How Active Management Can Help in the Chaotic China Trade: $7 Billion Money Manager

Michael Nagle | Bloomberg | Getty Images

Active management may be one of the only ways to generate alpha from the turbulent China trade, one investor says.

Chinese stocks have whipsawed this week amid concerns that one of the country's largest property developers, Evergrande, could default on billions of dollars in debt.

Considering China's growing litany of risks — not just Evergrande, but also the regulatory crackdowns targeting the nation's technology, gaming and education companies — it's imperative to stay nimble in that market, Adviser Investment Management Chairman Daniel Wiener told CNBC's "ETF Edge" on Monday.

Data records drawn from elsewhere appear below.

(* ===== verification/IPAccess.v ===== *)
(** * IP access control (src/api/ipaccess)

    Parsing allow and deny lists, evaluating an address against them, and the
    middleware that answers 403.  Log lines are left out. *)

From S2P Require Import Prelude GoStrings Http Net Requests.

Open Scope string_scope.
Open Scope Z_scope.

Record Lists := {
  WhitelistIPs : list IP;
  WhitelistNets : list IPNet;
  BlacklistIPs : list IP;
  BlacklistNets : list IPNet;
}.

Definition ipInList (ip : IP) (ips : list IP) (nets : list IPNet) : bool :=
  existsb (fun a => a =? ip) ips || existsb (fun n => NetContains n ip) nets.

(** [None] is the nil list. *)
Definition Evaluate (ip : IP) (lists : option Lists) : bool :=
  match lists with
  | None => true
  | Some l =>
      match WhitelistIPs l, WhitelistNets l with
      | [], [] => negb (ipInList ip (BlacklistIPs l) (BlacklistNets l))
      | ips, nets => ipInList ip ips nets
      end
  end.

(** One round of the loop over the entries. *)
Definition parseEntry (acc : list IP * list IPNet * list string) (p : string)
  : list IP * list IPNet * list string :=
  let '(ips, nets, invalid) := acc in
  let p := TrimSpace p in
  if String.eqb p "" then acc else
  match (if Contains p "/" then ParseCIDR p else None) with
  | Some network => (ips, (nets ++ [network])%list, invalid)
  | None =>
      match ParseIP p with
      | Some ip => ((ips ++ [ip])%list, nets, invalid)
      | None => (ips, nets, (invalid ++ [p])%list)
      end
  end.
Definition ParseListStrict (raw : string) : list IP * list IPNet * option error :=
  let '(ips, nets, invalid) := fold_left parseEntry (Split raw ",") ([], [], []) in
  (ips, nets,
   match invalid with
   | [] => None
   | _ => Some (Errorf ("ignored " +:+ Itoa (Z.of_nat (length invalid)) +:+ " invalid entries: " +:+
                        Join invalid ", "))
   end).
Definition ParseList (raw : string) : list IP * list IPNet := (ParseListStrict raw).1.
Definition ParseLists (whitelistRaw blacklistRaw : string) : Lists :=
  let '(wlIPs, wlNets, _) := ParseListStrict whitelistRaw in
  let '(blIPs, blNets, _) := ParseListStrict blacklistRaw in
  {| WhitelistIPs := wlIPs; WhitelistNets := wlNets; BlacklistIPs := blIPs; BlacklistNets := blNets |}.

(** The package's lists, parsed once from IP_WHITELIST and IP_BLACKLIST. *)
Definition loadLists (whitelistEnv blacklistEnv : string) : Lists :=
  let '(wlIPs, wlNets) := ParseList whitelistEnv in
  let '(blIPs, blNets) := ParseList blacklistEnv in
  {| WhitelistIPs := wlIPs; WhitelistNets := wlNets; BlacklistIPs := blIPs; BlacklistNets := blNets |}.

(** The address of the client key, with or without a port. *)
Definition clientIP (client : string) : option IP :=
  match ParseIP client with
  | Some ip => Some ip
  | None => match SplitHostPort client with Some (host, _) => ParseIP host | None => None end
  end.

(** [depth] is the trusted-proxy depth in force. *)
Definition IPAccessMiddleware {W} `{Clock W} (lists : Lists) (depth : Z) : middleware W :=
  fun next req wtr w =>
    let client := GetClientKey depth req in
    if String.eqb client ""
    then reject (Forbidden Global) [WithDetail "unable to determine client IP"] req wtr w
    else match clientIP client with
         | None => reject (Forbidden Global) [WithDetail "invalid client IP"] req wtr w
         | Some ip =>
             if Evaluate ip (Some lists) then next req wtr w
             else reject (Forbidden Global) [WithDetail "access denied for client IP"] req wtr w
         end.

(** ** Properties *)

(** What an entry of a list denotes. *)
Definition entryDenotes (p : string) (ip : IP) : Prop :=
  let p := TrimSpace p in
  p <> "" /\
  match (if Contains p "/" then ParseCIDR p else None) with
  | Some n => NetContains n ip = true
  | None => ParseIP p = Some ip
  end.
Definition entryInvalid (p : string) : Prop :=
  let p := TrimSpace p in
  p <> "" /\ (if Contains p "/" then ParseCIDR p else None) = None /\ ParseIP p = None.

Lemma ipInList_app ip i1 i2 n1 n2 :
  ipInList ip (i1 ++ i2) (n1 ++ n2) = ipInList ip i1 n1 || ipInList ip i2 n2.
Proof.
  unfold ipInList. rewrite !existsb_app.
  destruct (existsb _ i1), (existsb _ i2), (existsb _ n1), (existsb _ n2); done.
Qed.

(** The three outcomes of one entry. *)
Lemma parseEntry_cases ips nets inv p :
  let r := parseEntry (ips, nets, inv) p in
  (TrimSpace p = "" /\ r = (ips, nets, inv)) \/
  (TrimSpace p <> "" /\ exists n, r = (ips, (nets ++ [n])%list, inv) /\
     forall ip, entryDenotes p ip <-> NetContains n ip = true) \/
  (TrimSpace p <> "" /\ exists a, r = ((ips ++ [a])%list, nets, inv) /\
     forall ip, entryDenotes p ip <-> a = ip) \/
  (entryInvalid p /\ r = (ips, nets, (inv ++ [TrimSpace p])%list)).
Proof.
  unfold parseEntry, entryDenotes, entryInvalid. cbv zeta.
  destruct (String.eqb_spec (TrimSpace p) "") as [E|E]; [by left|]. right.
  destruct (if Contains (TrimSpace p) "/" then _ else _) as [n|].
  { left. split; [done|]. exists n. split; [done|]. tauto. }
  right. destruct (ParseIP (TrimSpace p)) as [a|].
  - left. split; [done|]. exists a. split; [done|]. intros ip. split; [intros [_ [=]]; done|]. by intros ->.
  - right. auto.
Qed.

Lemma denotes_valid p ip : entryDenotes p ip -> TrimSpace p <> "" /\ ~ entryInvalid p.
Proof.
  intros [Hp Hd]. split; [done|]. intros (_ & H1 & H2). cbv zeta in Hd. rewrite H1 in Hd. congruence.
Qed.

Lemma parseEntry_step acc p :
  let '(ips, nets, inv) := acc in
  let '(ips', nets', inv') := parseEntry acc p in
  (forall ip, ipInList ip ips' nets' = true <-> ipInList ip ips nets = true \/ entryDenotes p ip) /\
  (forall x, In x inv' <-> In x inv \/ (entryInvalid p /\ x = TrimSpace p)) /\
  (ips' = [] /\ nets' = [] <-> ips = [] /\ nets = [] /\ (TrimSpace p = "" \/ entryInvalid p)).
Proof.
  destruct acc as [[ips nets] inv].
  assert (Hi : entryInvalid p -> TrimSpace p <> "") by by intros [].
  destruct (parseEntry_cases ips nets inv p) as
    [[E ->]|[(E & n & -> & Hd)|[(E & a & -> & Hd)|[E ->]]]].
  - split_and!; [|tauto|tauto]. intros ip. split; [auto|]. intros [?|Hd%denotes_valid]; [done|tauto].
  - assert (Hni : ~ entryInvalid p).
    { intros (_ & H1 & H2). assert (Hc : entryDenotes p (netBase n)).
      { apply Hd. unfold NetContains. by rewrite Bool.eqb_reflx, Z.eqb_refl. }
      apply denotes_valid in Hc as [_ Hc]. by apply Hc. }
    split_and!; [|tauto|].
    + intros ip. rewrite <- (app_nil_r ips) at 1. rewrite ipInList_app, orb_true_iff, Hd.
      unfold ipInList at 2. simpl. by rewrite orb_false_r.
    + split; [intros [_ [_ [=]]%app_eq_nil]|tauto].
  - assert (Hni : ~ entryInvalid p).
    { intros Hc. by apply (denotes_valid p a) in Hc; [|apply Hd]. }
    split_and!; [|tauto|].
    + intros ip. rewrite <- (app_nil_r nets) at 1. rewrite ipInList_app, orb_true_iff, Hd.
      unfold ipInList at 2. simpl. by rewrite !orb_false_r, Z.eqb_eq.
    + split; [intros [[_ [=]]%app_eq_nil _]|tauto].
  - split_and!; [| |tauto].
    + intros ip. split; [auto|]. intros [?|Hd%denotes_valid]; [done|tauto].
    + intros x. rewrite in_app_iff. simpl. naive_solver.
Qed.

Lemma parse_fold l acc :
  let '(ips, nets, inv) := acc in
  let '(ips', nets', inv') := fold_left parseEntry l acc in
  (forall ip, ipInList ip ips' nets' = true <->
     ipInList ip ips nets = true \/ exists p, In p l /\ entryDenotes p ip) /\
  (forall x, In x inv' <-> In x inv \/ exists p, In p l /\ entryInvalid p /\ x = TrimSpace p) /\
  (ips' = [] /\ nets' = [] <->
     ips = [] /\ nets = [] /\ forall p, In p l -> TrimSpace p = "" \/ entryInvalid p).
Proof.
  revert acc. induction l as [|p l IH]; intros [[ips nets] inv]; cbn [fold_left].
  { split_and!; [intros ip|intros x|]; split; try (intros [?|(? & [] & _)]; done); try tauto.
    intros [-> ->]. split_and!; [done..|]. by intros p []. }
  pose proof (parseEntry_step (ips, nets, inv) p) as S.
  destruct (parseEntry (ips, nets, inv) p) as [[i1 n1] v1]. specialize (IH (i1, n1, v1)).
  destruct (fold_left parseEntry l (i1, n1, v1)) as [[i2 n2] v2].
  destruct S as (S1 & S2 & S3), IH as (I1 & I2 & I3). split_and!.
  - intros ip. rewrite I1, S1, ex_In_cons. tauto.
  - intros x. rewrite I2, S2, ex_In_cons. tauto.
  - rewrite I3, all_In_cons. tauto.
Qed.

(** [ParseListStrict] in terms of the raw list. *)
Lemma ParseListStrict_spec raw :
  let '(ips, nets, err) := ParseListStrict raw in
  (forall ip, ipInList ip ips nets = true <-> exists p, In p (Split raw ",") /\ entryDenotes p ip) /\
  (err = None <-> forall p, In p (Split raw ",") -> ~ entryInvalid p) /\
  (ips = [] /\ nets = [] <-> forall p, In p (Split raw ",") -> TrimSpace p = "" \/ entryInvalid p).
Proof.
  unfold ParseListStrict. pose proof (parse_fold (Split raw ",") ([], [], [])) as H.
  destruct (fold_left parseEntry _ _) as [[ips nets] inv]. destruct H as (H1 & H2 & H3).
  split_and!.
  - intros ip. rewrite H1. cbn. split; [intros [?|?]; done|auto].
  - destruct inv as [|x inv].
    + split; [|done]. intros _ p Hp Hi. destruct (proj2 (H2 (TrimSpace p))). right. eauto.
    + split; [done|]. intros Hno. destruct (proj1 (H2 x) (or_introl eq_refl)) as [[]|(p & Hp & Hi & _)].
      exfalso. by apply (Hno p).
  - rewrite H3. tauto.
Qed.

(** (C19) The middleware admits exactly the addresses the lists denote.  With the
    lists parsed from the raw allow and deny lists, a request whose client key
    is an address is passed on unchanged if some valid allow entry exists and
    one of the allow entries denotes the address, or no allow entry is valid
    and no deny entry denotes it; otherwise the answer is 403 and the rest of
    the chain is not run. *)
Theorem IPAccess_enforces_lists {W} `{Clock W} (wl bl : string) (depth : Z) (next : handler W)
    (req : Request) (wtr : Writer) (w : W) (ip : IP)
    (Hip : clientIP (GetClientKey depth req) = Some ip) (Hw : WStatus wtr = None) :
  let allowed :=
    ((exists p, In p (Split wl ",") /\ TrimSpace p <> "" /\ ~ entryInvalid p) /\
     (exists p, In p (Split wl ",") /\ entryDenotes p ip)) \/
    ((forall p, In p (Split wl ",") -> TrimSpace p = "" \/ entryInvalid p) /\
     ~ (exists p, In p (Split bl ",") /\ entryDenotes p ip)) in
  (allowed /\ IPAccessMiddleware (loadLists wl bl) depth next req wtr w = next req wtr w) \/
  (~ allowed /\ exists wtr', IPAccessMiddleware (loadLists wl bl) depth next req wtr w =
     (w, wtr', Returned) /\ WStatus wtr' = Some 403).
Proof.
  intros allowed.
  assert (Hne : String.eqb (GetClientKey depth req) "" = false).
  { apply String.eqb_neq. intros E. by rewrite E in Hip. }
  assert (E : Evaluate ip (Some (loadLists wl bl)) = true <-> allowed).
  { unfold loadLists, ParseList, Evaluate, allowed.
    pose proof (ParseListStrict_spec wl) as Hwl. pose proof (ParseListStrict_spec bl) as Hbl.
    destruct (ParseListStrict wl) as [[wi wn] we], (ParseListStrict bl) as [[bi bn] be]. simpl.
    destruct Hwl as (W1 & _ & W3), Hbl as (B1 & _ & _).
    destruct wi as [|i wi], wn as [|n wn].
    { rewrite negb_true_iff, <- not_true_iff_false, B1. naive_solver. }
    all: rewrite W1; split; [intros (p & Hp & Hd); left; pose proof (denotes_valid p ip Hd) as [? ?]; eauto 10|].
    all: intros [[_ ?]|[Hall _]]; [done|]; exfalso; by destruct (proj2 W3 Hall). }
  unfold IPAccessMiddleware. rewrite Hne, Hip.
  destruct (Evaluate ip _).
  - left. split; [by apply E|done].
  - right. split; [intros A; by apply E in A|]. unfold reject. eexists. split; [done|].
    by apply SendError_status.
Qed.

(** An allow list with no valid entry fails open: when every entry of
    IP_WHITELIST is malformed, every client that is not denied is let through. *)
Theorem malformed_whitelist_fails_open {W} `{Clock W} (wl : string) (depth : Z) (next : handler W)
    (req : Request) (wtr : Writer) (w : W) (ip : IP)
    (Hbad : Forall (fun p => entryInvalid p) (Split wl ","))
    (Hip : clientIP (GetClientKey depth req) = Some ip) :
  (exists e, (ParseListStrict wl).2 = Some e) /\
  IPAccessMiddleware (loadLists wl "") depth next req wtr w = next req wtr w.
Proof.
  rewrite Forall_forall in Hbad.
  assert (Hne : String.eqb (GetClientKey depth req) "" = false).
  { apply String.eqb_neq. intros E. by rewrite E in Hip. }
  pose proof (ParseListStrict_spec wl) as Hwl. unfold IPAccessMiddleware, loadLists, ParseList.
  destruct (ParseListStrict wl) as [[wi wn] we]. simpl. destruct Hwl as (_ & W2 & W3). split.
  - destruct we as [e|]; [eauto|]. exfalso. pose proof (Split_nonempty wl ",") as Hn.
    destruct (Split wl ",") as [|p l]; [done|].
    apply (proj1 W2 eq_refl p); [by left|]. apply Hbad. by left.
  - destruct (proj2 W3) as [-> ->].
    { intros p Hp. right. apply Hbad. by apply list_elem_of_In. }
    rewrite Hne, Hip. reflexivity.
Qed.

Definition from_addr (a : string) : Request :=
  {| Method := "GET"; ReqURL := None; Header := ∅; RemoteAddr := a; ContentLength := 0;
     ReqBody := None; RequestURI := ""; ReqPattern := ""; PathValues := ∅; Ctx := [] |}.

Lemma IPAccess_enforces_lists_witness :
  (IPAccessMiddleware (loadLists "10.0.0.0/8, 192.168.1.7" "") 0 pass (from_addr "10.2.3.4:99")
    newWriter 5).1.2 = (pass (from_addr "10.2.3.4:99") newWriter 5).1.2.
Proof.
  destruct (IPAccess_enforces_lists "10.0.0.0/8, 192.168.1.7" "" 0 pass (from_addr "10.2.3.4:99")
    newWriter 5 (v4prefix + 167904004) eq_refl eq_refl) as [[_ E]|[Hno _]].
  - exact (f_equal (fun x => x.1.2) E).
  - exfalso. apply Hno. left.
    assert (D : entryDenotes "10.0.0.0/8" (v4prefix + 167904004))
      by (split; [discriminate|reflexivity]).
    split; exists "10.0.0.0/8"; (split; [left; reflexivity|]); [|exact D].
    split; [discriminate|]. intros (_ & Hc & _). vm_compute in Hc. discriminate.
Defined.

Lemma malformed_whitelist_fails_open_witness :
  (IPAccessMiddleware (loadLists "10.0.0.0/33,office" "") 0 pass (from_addr "6.6.6.6:1") newWriter 5).1.2
  = (pass (from_addr "6.6.6.6:1") newWriter 5).1.2.
Proof.
  refine (f_equal (fun x => x.1.2) (proj2 (malformed_whitelist_fails_open "10.0.0.0/33,office" 0 pass
    (from_addr "6.6.6.6:1") newWriter 5 (v4prefix + 101058054) _ eq_refl))).
  repeat constructor; discriminate.
Defined.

"I don't think you can index China right now," said Wiener, who manages $7 billion in assets. "You need to work with investment managers, portfolio managers with boots on the ground. That means using actively managed funds, not ETFs."

One such option exists at Vanguard, where Wiener is editor of The Independent Adviser, a monthly newsletter.

The Vanguard International Growth Fund, an open-ended mutual fund with a nearly 14% position in China, has outperformed Vanguard's Total China Index ETF year to date and in the last 12 months, three years and five years, Wiener said.

"They have people on the ground. They are making choices as to which companies to buy and which to avoid, and that makes all the difference," he said.

Either way, Evergrande's debt dilemma shouldn't have a major impact on global markets, DWS Group's Arne Noack said in the same interview.

"We obviously take the issue very seriously, and we look at all the implications," said Noack, his firm's head of systematic investment solutions for the Americas and the man behind the Xtrackers Harvest CSI 300 China A-Shares ETF (ASHR).

"Evergrande being one development company that is in trouble obviously is concerning to us, but we do not see this to be of broader systemic risk in China."